**Problem to solve:** From the line containing "Lemma hex4_escape (c" down to the line containing "unfold quote_unit." in the records below, reproduce every line exactly, ends included, and omit all others.

**Provided material:**

━━━━━━━━━━━━━━━━━━━━

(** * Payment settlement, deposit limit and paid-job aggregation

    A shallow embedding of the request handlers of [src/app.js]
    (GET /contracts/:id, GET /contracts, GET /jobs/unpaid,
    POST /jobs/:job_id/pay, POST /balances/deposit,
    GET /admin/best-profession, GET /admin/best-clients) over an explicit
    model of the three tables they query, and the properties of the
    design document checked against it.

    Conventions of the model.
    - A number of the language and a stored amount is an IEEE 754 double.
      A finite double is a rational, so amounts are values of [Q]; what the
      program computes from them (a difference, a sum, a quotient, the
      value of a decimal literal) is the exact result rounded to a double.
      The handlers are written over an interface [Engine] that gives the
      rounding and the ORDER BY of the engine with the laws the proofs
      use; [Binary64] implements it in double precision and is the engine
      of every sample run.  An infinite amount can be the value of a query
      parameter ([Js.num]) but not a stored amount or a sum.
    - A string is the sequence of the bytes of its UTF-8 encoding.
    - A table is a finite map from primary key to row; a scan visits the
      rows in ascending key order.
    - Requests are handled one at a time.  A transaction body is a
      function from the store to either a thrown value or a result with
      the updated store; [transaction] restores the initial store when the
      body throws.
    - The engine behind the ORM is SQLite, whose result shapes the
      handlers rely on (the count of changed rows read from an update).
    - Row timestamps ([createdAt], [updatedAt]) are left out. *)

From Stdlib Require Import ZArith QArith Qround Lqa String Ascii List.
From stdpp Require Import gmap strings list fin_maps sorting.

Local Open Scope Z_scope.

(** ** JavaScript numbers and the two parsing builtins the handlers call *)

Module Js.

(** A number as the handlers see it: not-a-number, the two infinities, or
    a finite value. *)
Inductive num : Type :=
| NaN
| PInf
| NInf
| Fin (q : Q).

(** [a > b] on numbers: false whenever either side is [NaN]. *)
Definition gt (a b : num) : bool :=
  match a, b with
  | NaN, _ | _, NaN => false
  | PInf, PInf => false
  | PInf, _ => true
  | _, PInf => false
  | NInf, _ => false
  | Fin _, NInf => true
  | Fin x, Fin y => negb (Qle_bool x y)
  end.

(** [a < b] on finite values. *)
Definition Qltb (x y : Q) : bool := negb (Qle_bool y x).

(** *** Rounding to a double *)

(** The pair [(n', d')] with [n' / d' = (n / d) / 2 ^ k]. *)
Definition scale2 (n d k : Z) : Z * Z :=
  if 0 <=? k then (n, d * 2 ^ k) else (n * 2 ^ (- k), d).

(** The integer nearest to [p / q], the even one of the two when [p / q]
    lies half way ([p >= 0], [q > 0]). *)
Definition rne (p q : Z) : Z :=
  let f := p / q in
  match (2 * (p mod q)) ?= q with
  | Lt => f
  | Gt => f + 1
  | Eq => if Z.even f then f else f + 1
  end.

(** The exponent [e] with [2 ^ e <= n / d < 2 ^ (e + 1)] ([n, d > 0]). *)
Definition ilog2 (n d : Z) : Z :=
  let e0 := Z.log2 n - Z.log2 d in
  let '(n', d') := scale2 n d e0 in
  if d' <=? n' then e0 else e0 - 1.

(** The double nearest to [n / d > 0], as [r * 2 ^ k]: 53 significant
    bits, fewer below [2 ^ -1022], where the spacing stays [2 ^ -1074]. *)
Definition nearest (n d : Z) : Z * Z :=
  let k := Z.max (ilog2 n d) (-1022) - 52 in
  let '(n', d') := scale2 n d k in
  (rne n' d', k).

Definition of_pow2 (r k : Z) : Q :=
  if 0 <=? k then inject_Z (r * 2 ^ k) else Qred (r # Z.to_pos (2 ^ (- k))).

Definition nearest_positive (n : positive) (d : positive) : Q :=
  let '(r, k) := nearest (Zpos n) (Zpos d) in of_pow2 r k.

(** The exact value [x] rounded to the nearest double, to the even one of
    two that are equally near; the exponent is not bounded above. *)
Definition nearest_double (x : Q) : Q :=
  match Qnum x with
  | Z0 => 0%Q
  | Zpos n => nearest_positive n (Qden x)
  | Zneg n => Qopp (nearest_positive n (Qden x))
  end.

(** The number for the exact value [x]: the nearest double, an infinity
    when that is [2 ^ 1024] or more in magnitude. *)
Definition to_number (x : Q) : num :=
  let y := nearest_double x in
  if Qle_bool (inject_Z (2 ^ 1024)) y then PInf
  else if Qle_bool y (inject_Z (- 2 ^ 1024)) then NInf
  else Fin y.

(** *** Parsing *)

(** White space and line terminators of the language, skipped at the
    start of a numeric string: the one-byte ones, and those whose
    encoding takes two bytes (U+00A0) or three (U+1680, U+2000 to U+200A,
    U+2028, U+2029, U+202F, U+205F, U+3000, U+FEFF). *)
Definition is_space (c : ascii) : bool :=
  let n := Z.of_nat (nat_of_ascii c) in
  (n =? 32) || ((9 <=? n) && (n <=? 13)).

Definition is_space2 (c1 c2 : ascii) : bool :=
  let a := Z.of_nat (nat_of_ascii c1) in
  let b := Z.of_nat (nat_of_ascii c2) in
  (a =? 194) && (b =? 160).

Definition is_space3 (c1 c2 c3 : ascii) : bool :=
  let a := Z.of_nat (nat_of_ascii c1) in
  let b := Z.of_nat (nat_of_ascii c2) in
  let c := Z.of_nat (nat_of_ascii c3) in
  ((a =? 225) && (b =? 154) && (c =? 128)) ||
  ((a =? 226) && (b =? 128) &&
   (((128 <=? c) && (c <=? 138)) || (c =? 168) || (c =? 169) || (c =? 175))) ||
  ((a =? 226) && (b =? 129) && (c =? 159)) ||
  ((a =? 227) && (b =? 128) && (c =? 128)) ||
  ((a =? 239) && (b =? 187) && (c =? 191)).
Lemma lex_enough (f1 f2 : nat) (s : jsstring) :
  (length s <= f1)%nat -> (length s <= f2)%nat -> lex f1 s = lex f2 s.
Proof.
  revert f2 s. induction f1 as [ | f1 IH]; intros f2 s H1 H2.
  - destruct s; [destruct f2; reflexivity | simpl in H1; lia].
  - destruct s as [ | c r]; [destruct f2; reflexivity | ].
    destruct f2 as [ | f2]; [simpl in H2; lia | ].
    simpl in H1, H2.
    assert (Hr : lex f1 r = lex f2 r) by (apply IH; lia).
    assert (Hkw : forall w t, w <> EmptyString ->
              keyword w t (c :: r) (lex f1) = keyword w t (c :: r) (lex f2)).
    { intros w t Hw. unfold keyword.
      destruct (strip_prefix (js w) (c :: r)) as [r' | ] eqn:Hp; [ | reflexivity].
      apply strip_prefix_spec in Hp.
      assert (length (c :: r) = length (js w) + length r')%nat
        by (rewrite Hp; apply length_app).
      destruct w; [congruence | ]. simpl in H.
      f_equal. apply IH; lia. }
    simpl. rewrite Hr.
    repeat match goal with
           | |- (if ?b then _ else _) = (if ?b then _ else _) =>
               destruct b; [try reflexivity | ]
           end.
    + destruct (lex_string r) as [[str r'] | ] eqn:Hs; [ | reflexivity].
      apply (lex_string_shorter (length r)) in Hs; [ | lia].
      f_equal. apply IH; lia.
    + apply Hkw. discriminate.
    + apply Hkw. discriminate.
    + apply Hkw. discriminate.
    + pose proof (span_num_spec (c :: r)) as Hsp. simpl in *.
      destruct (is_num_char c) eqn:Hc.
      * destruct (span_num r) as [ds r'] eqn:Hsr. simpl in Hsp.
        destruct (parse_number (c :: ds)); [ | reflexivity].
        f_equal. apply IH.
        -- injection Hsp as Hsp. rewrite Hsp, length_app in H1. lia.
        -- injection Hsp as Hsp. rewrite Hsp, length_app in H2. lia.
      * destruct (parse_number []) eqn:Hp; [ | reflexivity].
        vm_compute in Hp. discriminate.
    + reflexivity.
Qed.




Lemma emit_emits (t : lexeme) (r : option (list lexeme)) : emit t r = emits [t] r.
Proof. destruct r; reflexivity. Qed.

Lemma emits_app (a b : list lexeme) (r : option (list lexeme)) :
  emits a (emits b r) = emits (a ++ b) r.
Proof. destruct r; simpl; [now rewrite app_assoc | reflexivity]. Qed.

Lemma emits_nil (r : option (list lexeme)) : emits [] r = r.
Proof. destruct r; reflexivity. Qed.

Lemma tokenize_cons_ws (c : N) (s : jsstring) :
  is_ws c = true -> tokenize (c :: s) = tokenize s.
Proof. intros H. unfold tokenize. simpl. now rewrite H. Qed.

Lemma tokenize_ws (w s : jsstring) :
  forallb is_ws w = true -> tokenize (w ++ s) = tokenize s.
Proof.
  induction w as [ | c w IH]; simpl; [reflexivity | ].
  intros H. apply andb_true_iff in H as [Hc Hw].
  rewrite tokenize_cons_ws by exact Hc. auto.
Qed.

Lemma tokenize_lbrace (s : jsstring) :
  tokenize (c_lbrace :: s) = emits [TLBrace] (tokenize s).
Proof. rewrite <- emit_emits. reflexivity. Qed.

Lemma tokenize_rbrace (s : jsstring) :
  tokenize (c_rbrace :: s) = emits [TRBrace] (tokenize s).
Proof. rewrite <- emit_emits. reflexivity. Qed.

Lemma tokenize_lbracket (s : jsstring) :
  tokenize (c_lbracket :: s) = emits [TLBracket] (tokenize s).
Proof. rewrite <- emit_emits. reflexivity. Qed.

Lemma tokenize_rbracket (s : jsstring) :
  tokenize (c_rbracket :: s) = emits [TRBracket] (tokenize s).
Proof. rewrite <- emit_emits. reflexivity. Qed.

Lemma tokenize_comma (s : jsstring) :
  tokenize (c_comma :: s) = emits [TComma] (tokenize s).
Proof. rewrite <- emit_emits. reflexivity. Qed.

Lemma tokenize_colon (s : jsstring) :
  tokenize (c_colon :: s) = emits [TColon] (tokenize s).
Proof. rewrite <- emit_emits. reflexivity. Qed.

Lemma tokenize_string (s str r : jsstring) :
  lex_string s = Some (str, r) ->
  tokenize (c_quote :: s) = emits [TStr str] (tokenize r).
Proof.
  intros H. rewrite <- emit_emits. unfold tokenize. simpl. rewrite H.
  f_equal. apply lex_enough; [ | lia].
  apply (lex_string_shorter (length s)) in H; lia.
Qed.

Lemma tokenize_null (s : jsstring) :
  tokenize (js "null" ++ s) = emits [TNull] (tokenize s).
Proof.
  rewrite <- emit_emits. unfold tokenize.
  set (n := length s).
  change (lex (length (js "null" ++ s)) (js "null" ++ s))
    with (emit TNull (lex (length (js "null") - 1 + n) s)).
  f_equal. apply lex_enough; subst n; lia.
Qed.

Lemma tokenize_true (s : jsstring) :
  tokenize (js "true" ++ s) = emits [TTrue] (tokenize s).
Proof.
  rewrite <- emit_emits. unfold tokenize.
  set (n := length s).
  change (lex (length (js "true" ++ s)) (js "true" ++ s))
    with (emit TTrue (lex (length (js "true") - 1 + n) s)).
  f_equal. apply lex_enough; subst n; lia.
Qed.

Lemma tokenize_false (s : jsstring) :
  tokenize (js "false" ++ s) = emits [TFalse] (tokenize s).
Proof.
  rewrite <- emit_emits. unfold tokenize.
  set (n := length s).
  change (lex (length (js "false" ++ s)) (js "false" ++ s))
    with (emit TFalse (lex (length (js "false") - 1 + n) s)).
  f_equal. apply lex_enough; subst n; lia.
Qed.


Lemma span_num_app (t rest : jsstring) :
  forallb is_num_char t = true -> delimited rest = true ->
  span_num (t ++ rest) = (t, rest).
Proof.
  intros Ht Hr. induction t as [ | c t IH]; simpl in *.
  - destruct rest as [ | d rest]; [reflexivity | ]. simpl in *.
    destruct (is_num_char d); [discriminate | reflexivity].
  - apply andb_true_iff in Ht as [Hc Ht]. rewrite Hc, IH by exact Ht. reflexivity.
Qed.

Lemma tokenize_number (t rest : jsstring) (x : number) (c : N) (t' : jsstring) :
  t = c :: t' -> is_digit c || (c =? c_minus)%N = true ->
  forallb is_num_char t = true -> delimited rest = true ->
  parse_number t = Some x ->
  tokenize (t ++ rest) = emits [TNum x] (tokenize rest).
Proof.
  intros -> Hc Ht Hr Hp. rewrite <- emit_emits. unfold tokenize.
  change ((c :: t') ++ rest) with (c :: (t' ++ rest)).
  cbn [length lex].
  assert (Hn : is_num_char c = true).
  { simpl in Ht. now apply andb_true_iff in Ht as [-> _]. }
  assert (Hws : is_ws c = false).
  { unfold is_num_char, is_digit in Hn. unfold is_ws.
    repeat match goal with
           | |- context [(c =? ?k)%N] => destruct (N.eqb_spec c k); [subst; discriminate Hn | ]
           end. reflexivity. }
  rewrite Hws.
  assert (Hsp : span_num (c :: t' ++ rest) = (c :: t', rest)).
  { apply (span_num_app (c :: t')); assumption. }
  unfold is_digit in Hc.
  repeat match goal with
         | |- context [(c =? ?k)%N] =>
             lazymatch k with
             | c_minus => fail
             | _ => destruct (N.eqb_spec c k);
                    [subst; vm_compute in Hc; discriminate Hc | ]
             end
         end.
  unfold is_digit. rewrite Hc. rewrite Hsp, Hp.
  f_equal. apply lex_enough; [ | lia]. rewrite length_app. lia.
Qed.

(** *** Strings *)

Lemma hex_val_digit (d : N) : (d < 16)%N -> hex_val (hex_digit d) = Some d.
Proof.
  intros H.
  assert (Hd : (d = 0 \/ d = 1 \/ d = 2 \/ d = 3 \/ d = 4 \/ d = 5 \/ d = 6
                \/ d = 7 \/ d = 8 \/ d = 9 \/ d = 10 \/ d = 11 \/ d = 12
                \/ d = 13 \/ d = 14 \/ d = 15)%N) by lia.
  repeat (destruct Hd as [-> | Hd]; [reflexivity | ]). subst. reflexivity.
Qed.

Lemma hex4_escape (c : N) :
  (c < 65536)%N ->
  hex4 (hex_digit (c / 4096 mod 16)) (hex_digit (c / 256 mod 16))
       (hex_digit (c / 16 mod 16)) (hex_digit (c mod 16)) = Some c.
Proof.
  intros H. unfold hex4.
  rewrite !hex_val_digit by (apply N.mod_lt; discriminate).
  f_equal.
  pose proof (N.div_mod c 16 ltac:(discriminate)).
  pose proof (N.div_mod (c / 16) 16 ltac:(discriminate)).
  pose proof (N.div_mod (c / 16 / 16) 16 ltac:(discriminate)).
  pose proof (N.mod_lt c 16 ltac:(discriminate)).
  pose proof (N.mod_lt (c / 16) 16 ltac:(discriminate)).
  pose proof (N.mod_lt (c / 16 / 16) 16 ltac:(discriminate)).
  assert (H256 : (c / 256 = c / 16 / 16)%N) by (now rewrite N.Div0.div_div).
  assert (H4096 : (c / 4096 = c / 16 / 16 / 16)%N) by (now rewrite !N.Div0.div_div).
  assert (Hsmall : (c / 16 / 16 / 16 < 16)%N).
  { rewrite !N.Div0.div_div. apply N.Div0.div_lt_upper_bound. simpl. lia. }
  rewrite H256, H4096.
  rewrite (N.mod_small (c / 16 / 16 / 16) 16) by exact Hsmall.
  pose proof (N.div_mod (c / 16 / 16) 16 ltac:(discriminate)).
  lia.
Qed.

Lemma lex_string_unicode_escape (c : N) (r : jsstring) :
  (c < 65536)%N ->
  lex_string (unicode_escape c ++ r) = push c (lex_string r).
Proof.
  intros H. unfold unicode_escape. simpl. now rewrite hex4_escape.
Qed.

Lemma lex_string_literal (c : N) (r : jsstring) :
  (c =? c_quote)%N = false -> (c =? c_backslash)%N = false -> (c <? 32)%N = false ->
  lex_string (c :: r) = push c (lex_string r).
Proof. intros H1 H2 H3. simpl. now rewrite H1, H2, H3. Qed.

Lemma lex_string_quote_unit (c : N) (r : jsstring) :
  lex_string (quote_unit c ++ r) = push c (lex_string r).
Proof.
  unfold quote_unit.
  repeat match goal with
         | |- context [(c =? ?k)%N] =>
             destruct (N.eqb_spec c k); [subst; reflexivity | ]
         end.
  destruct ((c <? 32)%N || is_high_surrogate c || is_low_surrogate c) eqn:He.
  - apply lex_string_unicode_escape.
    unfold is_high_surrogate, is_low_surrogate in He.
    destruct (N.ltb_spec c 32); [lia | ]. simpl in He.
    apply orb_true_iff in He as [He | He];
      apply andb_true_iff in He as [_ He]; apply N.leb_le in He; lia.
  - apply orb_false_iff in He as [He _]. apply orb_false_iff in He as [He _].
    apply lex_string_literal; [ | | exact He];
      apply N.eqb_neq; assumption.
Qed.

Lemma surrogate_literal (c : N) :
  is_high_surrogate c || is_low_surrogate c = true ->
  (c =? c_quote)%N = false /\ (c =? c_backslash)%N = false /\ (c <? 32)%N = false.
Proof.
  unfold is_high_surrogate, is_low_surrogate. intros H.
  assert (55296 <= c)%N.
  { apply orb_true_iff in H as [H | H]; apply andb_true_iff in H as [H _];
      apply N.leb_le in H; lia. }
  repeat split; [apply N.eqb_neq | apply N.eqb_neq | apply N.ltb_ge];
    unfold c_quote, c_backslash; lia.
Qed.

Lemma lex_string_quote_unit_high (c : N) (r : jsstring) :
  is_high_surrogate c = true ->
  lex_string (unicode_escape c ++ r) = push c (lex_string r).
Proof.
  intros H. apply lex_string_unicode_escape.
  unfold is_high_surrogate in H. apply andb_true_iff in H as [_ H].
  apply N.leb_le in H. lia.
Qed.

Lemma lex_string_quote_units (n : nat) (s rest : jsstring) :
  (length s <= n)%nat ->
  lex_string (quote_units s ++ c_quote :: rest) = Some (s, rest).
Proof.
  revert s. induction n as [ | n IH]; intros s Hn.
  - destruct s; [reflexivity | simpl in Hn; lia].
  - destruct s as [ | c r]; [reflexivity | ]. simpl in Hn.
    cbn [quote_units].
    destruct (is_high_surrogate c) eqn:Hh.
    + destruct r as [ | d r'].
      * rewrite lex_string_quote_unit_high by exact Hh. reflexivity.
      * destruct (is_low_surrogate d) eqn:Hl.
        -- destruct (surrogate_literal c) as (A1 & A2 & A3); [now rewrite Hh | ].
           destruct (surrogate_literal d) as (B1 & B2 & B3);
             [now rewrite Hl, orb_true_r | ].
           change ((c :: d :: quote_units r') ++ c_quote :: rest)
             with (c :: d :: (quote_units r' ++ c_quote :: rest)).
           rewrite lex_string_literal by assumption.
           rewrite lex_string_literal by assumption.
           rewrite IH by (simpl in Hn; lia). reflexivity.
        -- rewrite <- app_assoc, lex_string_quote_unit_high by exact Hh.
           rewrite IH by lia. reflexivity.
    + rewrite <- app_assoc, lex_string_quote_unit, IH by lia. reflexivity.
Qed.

━━━━━━━━━━━━━━━━━━━━

**Exercise solution:**
Lemma hex4_escape (c : N) :
  (c < 65536)%N ->
  hex4 (hex_digit (c / 4096 mod 16)) (hex_digit (c / 256 mod 16))
       (hex_digit (c / 16 mod 16)) (hex_digit (c mod 16)) = Some c.
Proof.
  intros H. unfold hex4.
  rewrite !hex_val_digit by (apply N.mod_lt; discriminate).
  f_equal.
  pose proof (N.div_mod c 16 ltac:(discriminate)).
  pose proof (N.div_mod (c / 16) 16 ltac:(discriminate)).
  pose proof (N.div_mod (c / 16 / 16) 16 ltac:(discriminate)).
  pose proof (N.mod_lt c 16 ltac:(discriminate)).
  pose proof (N.mod_lt (c / 16) 16 ltac:(discriminate)).
  pose proof (N.mod_lt (c / 16 / 16) 16 ltac:(discriminate)).
  assert (H256 : (c / 256 = c / 16 / 16)%N) by (now rewrite N.Div0.div_div).
  assert (H4096 : (c / 4096 = c / 16 / 16 / 16)%N) by (now rewrite !N.Div0.div_div).
  assert (Hsmall : (c / 16 / 16 / 16 < 16)%N).
  { rewrite !N.Div0.div_div. apply N.Div0.div_lt_upper_bound. simpl. lia. }
  rewrite H256, H4096.
  rewrite (N.mod_small (c / 16 / 16 / 16) 16) by exact Hsmall.
  pose proof (N.div_mod (c / 16 / 16) 16 ltac:(discriminate)).
  lia.
Qed.

Lemma lex_string_unicode_escape (c : N) (r : jsstring) :
  (c < 65536)%N ->
  lex_string (unicode_escape c ++ r) = push c (lex_string r).
Proof.
  intros H. unfold unicode_escape. simpl. now rewrite hex4_escape.
Qed.

Lemma lex_string_literal (c : N) (r : jsstring) :
  (c =? c_quote)%N = false -> (c =? c_backslash)%N = false -> (c <? 32)%N = false ->
  lex_string (c :: r) = push c (lex_string r).
Proof. intros H1 H2 H3. simpl. now rewrite H1, H2, H3. Qed.

Lemma lex_string_quote_unit (c : N) (r : jsstring) :
  lex_string (quote_unit c ++ r) = push c (lex_string r).
Proof.
  unfold quote_unit.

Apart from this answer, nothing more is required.